Am Wielandplatz stieg ich aus, überquerte die Straße, ich war am Frauenplan mit seinem Goethehaus, ging ein Gäßchen hinunter zum Marktplatz, an dem das Hotel "Elephant" liegt. Bürger von Weimar sahen mir nach. Der Schmutzfleck fiel mir wieder ein, dann bemerkte, ich aber, daß der modische Schnitt meines Kostüms ihre Aufmerksamkeit erregte.

Verführt durch "Lotte in Weimar" von Thomas Mann, hatte ich im "Elephanten" absteigen wollen. Man hatte mir den Gefallen getan, da es ohnehin das "beste Haus am Platze" ist. Halle und Gänge des Hotels sind großzügig und breit, die Zimmer dafür klein, aber anheimelnd. Über dem Bett die Reproduktion von Spitzwegs "Armem Poeten", von echtem Efeu umrankt.

Unten, am Empfang, erkundigte ich mich nach der großen Lucas-Cranach-Ausstellung zur Wiederkehr seines fünfhundertsten Geburtstags, die der eigentliche Anlaß meiner Reise war. Sie sollte an diesem Tag feierlich eröffnet werden.
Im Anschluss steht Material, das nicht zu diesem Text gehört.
Lemma claim_state_ok now trigger s claimed s' : task_ok f a s -> a ->
  claim_state now trigger s = (claimed, s') ->
  if claimed then task_ok True False s' else task_ok f a s'.
Proof.
  intros Hok Ha. unfold claim_state. destruct (is_running s) eqn:Er; [by intros [= <- <-]|].
  destruct (is_identity s) eqn:Ei.
  { intros [= <- <-]. apply String.eqb_eq in Ei. destruct Hok.
    constructor; simpl; try done; intros; specialize (to_identity0 Ei); lia. }
  pose proof (to_attempts _ _ _ Hok) as Hat. case_match eqn:Eref; intros [= <- <-]; [done|].
  destruct (ts_forcePending s) eqn:Ef; [by apply (claimed_ok (ts_reset_attempts s))|].
  apply claimed_ok; [|intros Hd; by apply (to_undiscovered _ _ _ Hok Hd)|done].
  split; [lia|]. destruct (ts_nextRetryAt s) as [t|] eqn:En.
  - apply (to_retry _ _ _ Hok) in En. lia.
  - apply orb_false_iff in Eref as [[[_ Ee]%orb_false_iff _]%orb_false_iff _].
    pose proof (not_spent_ok s Hok Er Ee) as Hs. destruct (decide (ts_attemptCount s = 4)) as [E4|]; [|lia].
    specialize (Hs E4). congruence.
Qed.

Lemma fetched_state_ok name p x now s : task_ok f a s -> task_ok f a (fetched_state name p x now s).
Proof. intros Hok. constructor; simpl; intros; (done || lia). Qed.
Der Portier sagte und wiederholte noch: "Es handelt sich bei den heutigen Festlichkeiten um eine geschlossene Gesellschaft." Auch als ich ihm sagte, ich hätte mit Herrn Pommeranz-Liedtke, dem Direktor der Kunstsammlungen von Weimar, Briefe gewechselt, blieb er bei seiner Abwehr: "Geschlossene Gesellschaft."